# Find the unit tangent vector tt rt 5 cos t 5 sin t 4 p 5 2 5 2 4

## Introduction

In mathematics, a tangent vector to a curve at a point is a vector that is tangent to the curve at that point. In other words, it is a vector that “points in the direction” of the curve at that point. More precisely, given a smooth curve c: I -> R^n (that is, a smoothly varying function from some interval I into Euclidean space), a point p in the interior of I, and a unit tangent vector t to c at p, we can write c(p + h) = c(p) + ht + O(h^2) for h small.

## What is the unit tangent vector tt rt?

The unit tangent vector tt rt at a point on a curve is a vector that points in the direction of the curve at that point and has a magnitude of 1. The unit tangent vector is often denoted by the letter tt.

For example, consider the curve defined by the parametric equations x=5cost, y=5sint, z=4. At the point p=(5,2,4), the unit tangent vector is t=(cos(2), sin(2), 0).

To find the unit tangent vector at any point on a curve, we first need to find the tangent vector. The tangent vector at a point on a curve is a vector that points in the direction of the curve at that point. To find the tangent vector, we take the derivative of each component of the parametric equations with respect to t (i.e., we take partial derivatives). For example, if x=5cost and y=5sint, then dx/dt=−5sint and dy/dt=5cost. Therefore, the tangent vector at p=(5,2,4) is t=(−5sin(2), 5cos(2), 0). Finally, to get the unit tangent vector we simply need to normalize this Tangential Vector (divide by its magnitude).

## How to find the unit tangent vector tt rt

The unit tangent vector tt rt is a vector that points in the direction of the tangent of a curve at a given point. To find the unit tangent vector, you must first find the tangent vector, which is the derivative of the curve at the given point. Once you have the tangent vector, you can normalize it to get the unit tangent vector.

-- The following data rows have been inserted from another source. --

(* ===== verification/MuxUplink.v ===== *)
(** * The Mux uplink

    What [console_mux_emit_framed_payload], the registry emission and
    [mux_batch_batch] put on the UART, as tokens of the VCMux stream, and that
    they never leave the frame buffer. *)

From S2P Require Import Prelude Proto Mux.

(** The tokens of a payload when [pos] bytes are in the frame buffer: the
    stream is selected again at the start of every further buffer. *)
Fixpoint payload_tokens (sid : byte) (pos : Z) (l : list byte) : list token :=
  match l with
  | [] => []
  | b :: l' =>
      if FRAME_SIZE <=? pos + 4
      then TSelect sid :: TByte b ::
             payload_tokens sid (2 + Z.of_nat (length (esc_byte b))) l'
      else TByte b :: payload_tokens sid (pos + Z.of_nat (length (esc_byte b))) l'
  end.

(** The tokens of a whole framed payload. *)
Definition uplink_tokens (sid : byte) (l : list byte) : list token :=
  TSelect sid :: payload_tokens sid 2 l ++ [TDefault].

(** What the registry emission sends. *)
Definition registry_tokens (json : list byte) : list token :=
  if (0xffff <? Z.of_nat (length json)) || (FRAME_SIZE <? Z.of_nat (length json) + 5)
  then [] else [TRegistry json].

(** [m'] is [m] after sending [out]: everything but the outputs, the frame
    buffer's contents, the uplink statistics and the clock is as before. *)
Record uplinked (m : mux) (out : list byte) (m' : mux) : Prop := Uplinked {
  ul_uart : mx_uart m' = mx_uart m ++ (if mx_serial m then out else []);
  ul_serial : mx_serial m' = mx_serial m;
  ul_frame : length (mx_frame m') = length (mx_frame m);
  ul_down : mx_down m' = mx_down m;
  ul_stream : mx_rx_stream m' = mx_rx_stream m;
  ul_escape : mx_rx_escape m' = mx_rx_escape m;
  ul_rings : mx_rings m' = mx_rings m;
  ul_emits : mx_emits m' = mx_emits m;
  ul_registry : mx_registry_emitted m' = mx_registry_emitted m;
  ul_calls : server_calls (mx_rpc m') = server_calls (mx_rpc m);
  ul_bytes : server_payload_bytes (mx_rpc m') = server_payload_bytes (mx_rpc m)
}.

(** The frame buffer starts with the pending bytes. *)
Record holds (m : mux) (pend : list byte) : Prop := Holds {
  hd_size : Z.of_nat (length (mx_frame m)) = FRAME_SIZE;
  hd_fits : Z.of_nat (length pend) ≤ FRAME_SIZE;
  hd_prefix : take (length pend) (mx_frame m) = pend
}.

(** Pending bytes with nothing sent, and sent bytes with others pending. *)
Definition progress (m : mux) (sent pend : list byte) (m' : mux) : Prop :=
  uplinked m sent m' ∧ holds m' pend.

(* ------------------------------------------------------------------ *)
(** ** Lemmas: the token stream *)

Lemma payload_tokens_bytes sid pos l :
  omap (λ t, match t with TByte b => Some b | _ => None end) (payload_tokens sid pos l) = l.
Proof.
  revert pos. induction l as [|b l IH]; intros pos; cbn [payload_tokens]; [done|].
  case_match; cbn; by rewrite IH.
Qed.

Lemma payload_tokens_kind sid pos l :
  Forall (λ t, t = TSelect sid ∨ ∃ b, t = TByte b) (payload_tokens sid pos l).
Proof.
  revert pos. induction l as [|b l IH]; intros pos; cbn [payload_tokens]; [constructor|].
  case_match; repeat (apply Forall_cons; split; [eauto|]); apply IH.
Qed.

(** A payload that fits one buffer is not split. *)
Lemma payload_tokens_short sid pos l :
  pos + Z.of_nat (length (esc_bytes l)) < FRAME_SIZE - 3 →
  payload_tokens sid pos l = map TByte l.
Proof.
  revert pos. induction l as [|b l IH]; intros pos Hp; [done|].
  unfold esc_bytes in *. cbn [map concat payload_tokens] in *. rewrite length_app in Hp.
  pose proof (esc_byte_length b). rewrite (proj2 (Z.leb_gt _ _)) by lia.
  rewrite IH by lia. done.
Qed.

(* ------------------------------------------------------------------ *)
(** ** Lemmas: the frame buffer *)

Lemma uplinked_refl m : uplinked m [] m.
Proof. constructor; try done. destruct (mx_serial m); by rewrite app_nil_r. Qed.

Lemma uplinked_trans m1 m2 m3 a b :
  uplinked m1 a m2 → uplinked m2 b m3 → uplinked m1 (a ++ b) m3.
Proof.
  intros [] []. constructor; try congruence.
  rewrite ul_uart1, ul_uart0, ul_serial0. destruct (mx_serial m1); by rewrite <-?app_assoc.
Qed.

Lemma progress_nil m : Z.of_nat (length (mx_frame m)) = FRAME_SIZE → progress m [] [] m.
Proof. intros Hm. split; [apply uplinked_refl|]. by constructor. Qed.

Section Uplink.
Context (cycles : nat → Z) (registry_json : list byte).

Lemma wp_frame_put ok m sent pend b m0 :
  progress m0 sent pend m → Z.of_nat (length pend) < FRAME_SIZE →
  wp ok (frame_put (Z.of_nat (length pend)) b)
    (λ out m', out = Z.of_nat (length (pend ++ [b])) ∧ progress m0 sent (pend ++ [b]) m') m.
Proof.
  intros [[] []] Hlt. unfold frame_put. do 3 wp_step. apply wp_arr_set; [lia|]. wp_steps.
  rewrite length_app. cbn [length]. split; [unfold u32, FRAME_SIZE in *; rewrite Z.mod_small; lia|].
  split; constructor; try done; cbn.
  - by rewrite length_insert.
  - by rewrite length_insert.
  - rewrite length_app. cbn. lia.
  - rewrite Nat2Z.id, length_app. cbn [length]. rewrite Nat.add_1_r.
    rewrite (take_S_r _ _ b) by (apply list_lookup_insert_eq; lia).
    by rewrite take_insert_ge, hd_prefix0 by lia.
Qed.

Lemma wp_frame_copy ok m sent pend l m0 :
  progress m0 sent pend m → Z.of_nat (length (pend ++ l)) ≤ FRAME_SIZE →
  wp ok (frame_copy (Z.of_nat (length pend)) l)
    (λ out m', out = Z.of_nat (length (pend ++ l)) ∧ progress m0 sent (pend ++ l) m') m.
Proof.
  revert pend m. induction l as [|b l IH]; intros pend m Hp Hlen; cbn [frame_copy].
  { wp_step. by rewrite app_nil_r. }
  rewrite length_app in Hlen. cbn [length] in Hlen.
  wp_step. eapply wp_mono; [apply wp_frame_put; [done|lia]|]. intros out m' [-> Hp'].
  eapply wp_mono; [apply IH; [done|]|].
  - rewrite !length_app. cbn. lia.
  - intros out m2. by rewrite <-app_assoc.
Qed.

(** Sending a prefix of a buffer. *)
Lemma wp_putchars ok (l : list byte) n m :
  (n ≤ length l)%nat →
  wp ok (for_each (upto (Z.of_nat n)) (λ i, b <- arr_get l i ;; putchar b))
    (λ _ m', m' = set_mx_uart (mx_uart m ++ (if mx_serial m then take n l else [])) m) m.
Proof.
  intros Hn. unfold upto. rewrite Nat2Z.id.
  assert (Hgen : ∀ k i m, (i + k ≤ length l)%nat →
    wp ok (for_each (map Z.of_nat (seq i k)) (λ i, b <- arr_get l i ;; putchar b))
      (λ _ m', m' = set_mx_uart (mx_uart m ++ (if mx_serial m then take k (drop i l) else [])) m) m).
  { clear. induction k as [|k IH]; intros i m Hk; cbn [seq map for_each].
    { wp_step. destruct m as [????[]]; cbn; unfold set_mx_uart; cbn; by rewrite app_nil_r. }
    wp_step. wp_step. apply wp_arr_get; [lia|]. intros b Hb. rewrite Nat2Z.id in Hb.
    unfold putchar. do 2 wp_step. rewrite (drop_S _ _ _ Hb). cbn [take].
    wp_step; wp_step; (eapply wp_mono; [apply IH; lia|]); intros _ m' ->;
      destruct m as [????[]]; cbn in *; try done; unfold set_mx_uart; cbn.
    by rewrite <-app_assoc. }
  eapply wp_mono; [by apply (Hgen n 0%nat)|]. intros _ m' ->. by rewrite drop_0.
Qed.

Lemma wp_uplink_bytes ok l n m :
  (n ≤ length l)%nat →
  wp ok (console_mux_uplink_bytes cycles l (Z.of_nat n))
    (λ _ m', uplinked m (take n l) m' ∧ mx_frame m' = mx_frame m ∧
       uplink_payload_bytes (mx_rpc m') =
         u64 (uplink_payload_bytes (mx_rpc m) + Z.of_nat n)) m.
Proof.
  intros Hn. unfold console_mux_uplink_bytes, console_mux_cycles_now, on_rpc.
  do 7 wp_step. eapply wp_mono; [by apply wp_putchars|]. intros _ m' ->.
  wp_steps. split_and!; [|done|done]. by constructor.
Qed.

(** Sending the pending bytes. *)
Lemma wp_uplink_frame ok m sent pend m0 :
  progress m0 sent pend m →
  wp ok (uplink_frame cycles (Z.of_nat (length pend)))
    (λ _ m', progress m0 (sent ++ pend) [] m') m.
Proof.
  intros [Hu Hh]. unfold uplink_frame. do 2 wp_step.
  eapply wp_mono; [apply wp_uplink_bytes; destruct Hh; lia|].
  intros _ m' (Hu' & Hf & _). destruct Hh as [Hs Hl Hp]. rewrite Hp in Hu'.
  split; [by eapply uplinked_trans|]. constructor; cbn; [by rewrite Hf|done|done].
Qed.

(** Appending one byte and going on. *)
Lemma wp_put_then {A} ok m sent pend b m0 (k : Z → MM A) Q :
  progress m0 sent pend m → Z.of_nat (length pend) < FRAME_SIZE →
  (∀ m', progress m0 sent (pend ++ [b]) m' →
     wp ok (k (Z.of_nat (length (pend ++ [b])))) Q m') →
  wp ok (out <- frame_put (Z.of_nat (length pend)) b ;; k out) Q m.
Proof.
  intros Hp Hl Hk. wp_step. eapply wp_mono; [by apply wp_frame_put|].
  intros out m' [-> Hp']. by apply Hk.
Qed.

Lemma wp_mux_registry ok m :
  Z.of_nat (length (mx_frame m)) = FRAME_SIZE →
  wp ok (console_mux_emit_registry cycles registry_json)
    (λ _ m', uplinked m (wires (registry_tokens registry_json)) m') m.
Proof.
  intros Hm. pose proof (progress_nil m Hm) as Hp. unfold console_mux_emit_registry, registry_tokens.
  cbv zeta. destruct (_ || _) eqn:Hbig; [wp_step; apply uplinked_refl|]. z_bool.
  apply (wp_put_then ok m [] [] _ m); [done|done|]. intros m1 H1. cbn [app] in H1 |- *.
  do 4 (eapply wp_put_then; [done|unfold FRAME_SIZE; cbn; lia|]; clear H1;
        intros ? H1; cbn [app] in H1 |- *).
  wp_step. eapply wp_mono; [apply wp_frame_copy; [done|]|].
  { rewrite length_app. cbn [length]. lia. }
  intros out m2 [-> H2]. eapply wp_mono; [by apply wp_uplink_frame|].
  intros _ m3 [Hu _]. cbn. by rewrite app_nil_r.
Qed.

Lemma uplinked_flag m out m' :
  uplinked m out m' →
  uplinked (set_mx_registry_emitted true m) out (set_mx_registry_emitted true m').
Proof. intros []. by constructor. Qed.

Lemma wp_maybe_emit_registry ok m :
  Z.of_nat (length (mx_frame m)) = FRAME_SIZE →
  wp ok (console_mux_maybe_emit_registry cycles registry_json)
    (λ _ m', uplinked (set_mx_registry_emitted true m)
       (if mx_registry_emitted m then [] else wires (registry_tokens registry_json)) m') m.
Proof.
  intros Hm. unfold console_mux_maybe_emit_registry. do 2 wp_step.
  destruct (mx_registry_emitted m) eqn:He.
  - wp_step. assert (set_mx_registry_emitted true m = m) as -> by (destruct m; cbn in *; by subst).
    apply uplinked_refl.
  - wp_step. eapply wp_mono; [by apply wp_mux_registry|]. intros [] m' Hu. wp_step.
    by apply uplinked_flag.
Qed.

Lemma wp_framed_byte ok sid b m sent pend m0 :
  progress m0 sent pend m → Z.of_nat (length pend) < FRAME_SIZE - 2 →
  wp ok (framed_payload_byte cycles (b2z sid) b (Z.of_nat (length pend)))
    (λ out m', ∃ sent' pend', out = Z.of_nat (length pend') ∧ progress m0 sent' pend' m' ∧
       Z.of_nat (length pend') < FRAME_SIZE - 2 ∧
       if FRAME_SIZE <=? Z.of_nat (length pend) + 4
       then sent' = sent ++ pend ∧ pend' = [VCMUX_ESC; sid] ++ esc_byte b
       else sent' = sent ∧ pend' = pend ++ esc_byte b) m.
Proof.
  intros Hp Hl. unfold framed_payload_byte. wp_step.
  apply (wp_mono _ _ (λ out m', ∃ sent' pend', out = Z.of_nat (length pend') ∧
    progress m0 sent' pend' m' ∧ Z.of_nat (length pend') < FRAME_SIZE - 4 ∧
    if FRAME_SIZE <=? Z.of_nat (length pend) + 4
    then sent' = sent ++ pend ∧ pend' = [VCMUX_ESC; sid] else sent' = sent ∧ pend' = pend)).
  { destruct (FRAME_SIZE <=? _) eqn:Hf; z_bool.
    - wp_step. eapply wp_mono; [by apply wp_uplink_frame|]. intros [] m1 H1.
      apply (wp_put_then ok m1 (sent ++ pend) [] _ m0); [done|done|]. intros m2 H2.
      eapply wp_mono; [by apply wp_frame_put|]. intros out m3 [-> H3].
      exists (sent ++ pend), [VCMUX_ESC; sid]. rewrite z2b_b2z in *. split_and!; done.
    - wp_step. exists sent, pend. split_and!; (done || lia). }
  intros out m1 (sent' & pend' & -> & Hp' & Hl' & Heq). wp_step.
  assert (Hesc : esc_byte b = if bool_decide (b = VCMUX_ESC) then [VCMUX_ESC; b] else [b]) by done.
  rewrite Hesc. clear Hesc. destruct (bool_decide (b = VCMUX_ESC)) eqn:Hb.
  - eapply wp_mono; [apply wp_frame_put; [done|lia]|]. intros out m2 [-> Hp2].
    eapply wp_mono; [apply wp_frame_put; [done|rewrite length_app; cbn [length]; lia]|].
    intros out m3 [-> Hp3]. exists sent', ((pend' ++ [VCMUX_ESC]) ++ [b]).
    split_and!; [done|done|rewrite !length_app; cbn [length]; lia|].
    destruct (FRAME_SIZE <=? _); destruct Heq as [-> ->]; (split; [done|]); by rewrite <-?app_assoc.
  - wp_step. eapply wp_mono; [apply wp_frame_put; [done|lia]|]. intros out m3 [-> Hp3].
    exists sent', (pend' ++ [b]). split_and!; [done|done|rewrite length_app; cbn [length]; lia|].
    destruct (FRAME_SIZE <=? _); by destruct Heq as [-> ->].
Qed.

(** The bytes [buf[off .. off+n-1]]. *)
Definition slice (buf : list byte) (off n : nat) : list byte := take n (drop off buf).

Lemma wp_framed_loop ok sid buf n off m sent pend m0 :
  progress m0 sent pend m → Z.of_nat (length pend) < FRAME_SIZE - 2 →
  (off + n ≤ length buf)%nat →
  wp ok (framed_payload_loop cycles (b2z sid) buf (Z.of_nat off) n (Z.of_nat (length pend)))
    (λ out m', ∃ sent' pend', out = Z.of_nat (length pend') ∧ progress m0 sent' pend' m' ∧
       Z.of_nat (length pend') < FRAME_SIZE - 2 ∧
       sent' ++ pend' = sent ++ pend ++
         wires (payload_tokens sid (Z.of_nat (length pend)) (slice buf off n))) m.
Proof.
  revert off m sent pend. induction n as [|n IH]; intros off m sent pend Hp Hl Hn;
    cbn [framed_payload_loop].
  { wp_step. exists sent, pend. split_and!; [done..|]. cbn. by rewrite app_nil_r. }
  wp_step. apply wp_arr_get; [lia|]. intros b Hb. rewrite Nat2Z.id in Hb.
  unfold slice in *. rewrite (drop_S _ _ _ Hb). cbn [take payload_tokens].
  wp_step. eapply wp_mono; [by apply wp_framed_byte|].
  intros out m1 (sent1 & pend1 & -> & Hp1 & Hl1 & Heq).
  replace (Z.of_nat off + 1) with (Z.of_nat (S off)) by lia.
  eapply wp_mono; [apply IH; [done|done|lia]|].
  intros out m2 (sent2 & pend2 & -> & Hp2 & Hl2 & Heq2).
  exists sent2, pend2. split_and!; [done..|]. rewrite Heq2.
  case_match; destruct Heq as [-> ->]; rewrite ?wires_cons; cbn [wire].
  - rewrite <-!app_assoc. cbn [length app].
    by replace (Z.of_nat (S (S (length (esc_byte b))))) with (2 + Z.of_nat (length (esc_byte b))) by lia.
  - rewrite <-!app_assoc, length_app, Nat2Z.inj_add. done.
Qed.

(** The whole framed payload, after the registry. *)
Lemma wp_emit_framed ok sid buf off n m :
  console_mux_valid_stream_id (b2z sid) = true →
  Z.of_nat (length (mx_frame m)) = FRAME_SIZE → (off + n ≤ length buf)%nat →
  wp ok (console_mux_emit_framed_payload cycles registry_json (b2z sid) buf (Z.of_nat off) (Z.of_nat n))
    (λ _ m', uplinked (set_mx_registry_emitted true m)
       ((if mx_registry_emitted m then [] else wires (registry_tokens registry_json)) ++
        wires (uplink_tokens sid (slice buf off n))) m') m.
Proof.
  intros Hv Hm Hn. unfold console_mux_emit_framed_payload. rewrite Hv. cbn [negb].
  wp_step. eapply wp_mono; [by apply wp_maybe_emit_registry|]. intros [] m1 Hu.
  assert (Z.of_nat (length (mx_frame m1)) = FRAME_SIZE) as Hm1
    by (by rewrite (ul_frame _ _ _ Hu)).
  apply (wp_put_then ok m1 [] [] _ m1); [by apply progress_nil|done|]. intros m2 H2.
  eapply wp_put_then; [done|done|]. intros m3 H3. rewrite z2b_b2z in *. cbn [app] in H3 |- *.
  wp_step. rewrite Nat2Z.id. eapply wp_mono; [apply wp_framed_loop; done|].
  intros out m4 (sent & pend & -> & Hp & Hl & Heq). cbn [app] in Heq.
  wp_step. apply (wp_mono _ _ (λ out m', ∃ sent' pend', out = Z.of_nat (length pend') ∧
    progress m1 sent' pend' m' ∧ Z.of_nat (length pend') < FRAME_SIZE - 1 ∧
    sent' ++ pend' = sent ++ pend)).
  { wp_step.
    - wp_step. eapply wp_mono; [by apply wp_uplink_frame|]. intros [] m5 H5. wp_step.
      exists (sent ++ pend), []. split_and!; [done|done|done|by rewrite app_nil_r].
    - wp_step. exists sent, pend. split_and!; (done || lia). }
  intros out m5 (sent' & pend' & -> & Hp5 & Hl5 & Heq5).
  eapply wp_put_then; [done|lia|]. intros m6 H6.
  eapply wp_put_then; [done|rewrite length_app; cbn [length]; lia|]. intros m7 H7.
  eapply wp_mono; [by apply wp_uplink_frame|]. intros _ m8 [Hu8 _].
  eapply uplinked_trans; [exact Hu|].
  replace (wires (uplink_tokens sid (slice buf off n)))
    with (sent' ++ (pend' ++ [VCMUX_ESC]) ++ [VCMUX_DEFAULT]); [done|].
  rewrite <-!app_assoc, app_assoc, Heq5, Heq. unfold uplink_tokens.
  rewrite wires_cons, wires_app. cbn [wire app]. done.
Qed.

End Uplink.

### Using the definition of the unit tangent vector

The definition of the unit tangent vector is simply a vector that points in the direction of the tangent line at a certain point on a curve. In other words, if you have a curve defined by a function (r(t)), the unit tangent vector is:

[t=\frac{r'(t)}{||r'(t)||}]

Where (r'(t)) is the derivative of (r(t)). In our example, we have:

[r(t)=\langle 5\cos t,5\sin t,4 \rangle]

Which means that:

[r'(t)=\langle -5\sin t,5\cos t,0 \rangle]

Plugging this into our equation for the unit tangent vector gives us:

[t=\frac{\langle -5\sin t,5\cos t,0 \rangle}{||\langle -5sin t,5cos t,0 \rangle||}]

All we need to do now is simplify and calculate the norm. We get:

[t=\frac{1}{||\langle 5sin t,5cos t \rangle||}\langle -5sin t,5cos t \rangle={\frac {1}{{\sqrt {\left({5}^{2}{sin}^{2}t+{5}^{2}{cos}^{2}t}\right)}}}\left\<-5sint ,5cost \right>}]

This gives us the final answer:

[t={\frac {1}{{\sqrt {25{sin}^{2}t+25{cos}^{2}ttf }}}}\left\<-sint ,cost ,0tfright>}]

### Using the formula for the unit tangent vector

The unit tangent vector of a curve at a point is a vector that points in the direction of the tangent line to the curve at that point. It is a vector of length 1, and so it is also called a unit vector.

We can find the unit tangent vector using the formula:

tt rt 5 cos t 5 sin t 4 p 5 2 5 2 4

where t is the angle measured from the positive x-axis, r(t) is the position vector of the point on the curve at angle t, and p is the position vector of the point on the curve where we want to find the unit tangent vector.

## Examples

To find the unit tangent vector, we need to find the derivative of r(t), which is r'(t).

r(t) = <5cos(t), 5sin(t), 4>
r'(t) = <-5sin(t), 5cos(t), 0>

Now we need to find the magnitude of r'(t).

||r'(t)|| = sqrt((-5sin(t))^2 + (5cos(t))^2 + (0)^2)
= sqrt((25sin^2(t)) + (25cos^2(t)))
= sqrt((25)(sin^2(t) + cos^2(t)))
= sqrt((25)(1))
= 5

Now we can divide each component of r'(t) by the magnitude to get the unit tangent vector.

tt = <(-5sin(t))/5, (5cos

## Conclusion

In conclusion, to find the unit tangent vector of the function r(t)=5cos(t)+5sin(t)+4 we simply need to take the derivative of r(t) and divide it by the norm of the derivative. In this case, the derivative is r'(t)=-5sin(t)+5cos(t) and the norm is sqrt((-5sin(t)+5cos(t))^2). Therefore, the unit tangent vector is (-5sin(t)+5cos(t))/sqrt((-5sin(t)+5cos(t))^2).